Everybody’s played an online game where they scream “HAAAAAAX”. Well, with a time machine you can hack into just about anything. Take Compound Interest for example. I can go back to 1780 and deposit a couple of kilos of gold at the bank, and come back in 1912 to collect my South African goldmine. It might not work in practice; banks could be looted, people could steal my fortune by assuming I’m dead and straight up deny my amassed time-warped fortune. However, there are plenty of ways you can use mathematics to your advantage when you remove time from the equation.
9) Teach important life lessons to myself without ever meeting myself.

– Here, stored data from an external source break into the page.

(** * RNTupleImporter: a shallow embedding of tree/ntupleutil/v7/src/RNTupleImporter.cxx

    The importer copies a TTree (branches made of leaves) into an RNTuple.
    This development embeds the translation unit function by function:
    the two [Transform] methods, both [Create] overloads, [SetupDestination],
    [ReportSchema], [ResetSchema], [PrepareSchema] and [Import], together
    with the default progress callback.

    Conventions of the embedding
    - [Int_t], [Long64_t] and [std::size_t] values are integers in [Z];
      arithmetic carried out in [std::size_t] is reduced modulo 2^64
      ([to_size_t]); the data model is LP64, so [sizeof (void * )] is 8.
    - A call has one of four outcomes ([Outcome]): it yields a value
      ([RResult] success), it returns a failed [RResult], it raises an
      [RException], or it leaves defined behaviour (a null pointer or an
      index past the end of a vector is dereferenced).
    - Memory is not modelled byte by byte.  A buffer is known by its
      origin ([Buffer]) and a branch buffer by its allocated size; the reads
      of the transformations and every interaction with the reader, the
      writer and the terminal are recorded, in order, in the ghost field
      [fTrace] of the importer.
    - The classes declared outside this translation unit (TFile, TTree,
      TLeaf, RFieldBase, RNTupleModel, the writers, RResult) appear through
      the operations the importer calls on them.  What these operations
      compute is either carried by the data (a leaf's metadata) or supplied
      by a [Collaborators] record.  Model operations (AddField, Freeze,
      MakeCollection, AddProjectedField, CaptureValueUnsafe), allocation
      and SetBranchAddress are taken to succeed. *)

From Stdlib Require Import ZArith List String Ascii Bool Lia DecimalString.
Import ListNotations.

Open Scope string_scope.
Open Scope list_scope.
Open Scope Z_scope.

Infix "+++" := String.append (at level 60, right associativity).

(** ** Results and control flow *)

Definition RError := string.

(** [RResult<T>]: a value or an error. *)
Inductive RResult (A : Type) : Type :=
| Success (a : A)
| Failure (e : RError).
Arguments Success {A} a.
Arguments Failure {A} e.

(** How a call, or a sequence of statements, ends. *)
Inductive Outcome (A : Type) : Type :=
| Ok (a : A)          (* ran to its end / returned a successful RResult *)
| Failed (e : RError) (* return R__FAIL(..) or R__FORWARD_ERROR(..) *)
| Thrown (e : RError) (* an RException leaves the function *)
| UB.                 (* undefined behaviour was reached *)
Arguments Ok {A} a.
Arguments Failed {A} e.
Arguments Thrown {A} e.
Arguments UB {A}.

You can notice that everything I’ve said that I’m going to do in the past will not actually stop that event from taking place. I won’t kill Hitler, I won’t destroy the pyramids, I won’t forget to create life. All these are the base of what make time travel real; you cannot change the past. I’m actually not a great believer of plastic time, though my opinion doesn’t really matter; I’m just a 14 year old with an internet blog.
I’ve learned some pretty important things about life till now. You can’t always win. Know when to give up. Don’t put a bag of chips in the microwave. Ever. I’ll probably travel back in the past and change things ever so slightly without ever interacting with myself directly. How ever so slightly? Maybe I move my whiskey glass two inches to the left, spilling it over accidentally. When I go to pick it up I bang my head against the desk and have a Newtonian revolutionary idea. The difference could be life changing. That might be how I end up creating a time machine in the first place. Who knows?
10) Destroy the time machine altogether.
A time machine is a very dangerous thing.
And with its danger comes its almost infinite possibilities for exploitation. For every good use for a time machine, there are a hundred bad uses. And so, when the time is right, I shall settle in a pocket of time somewhere, sometime, where I am comfortable and destroy the only machine capable of bringing me back. That is, until, another ruggedly handsome time-traveler decides to mess up time again, or if my (future) girlfriend needs me to fix the internet.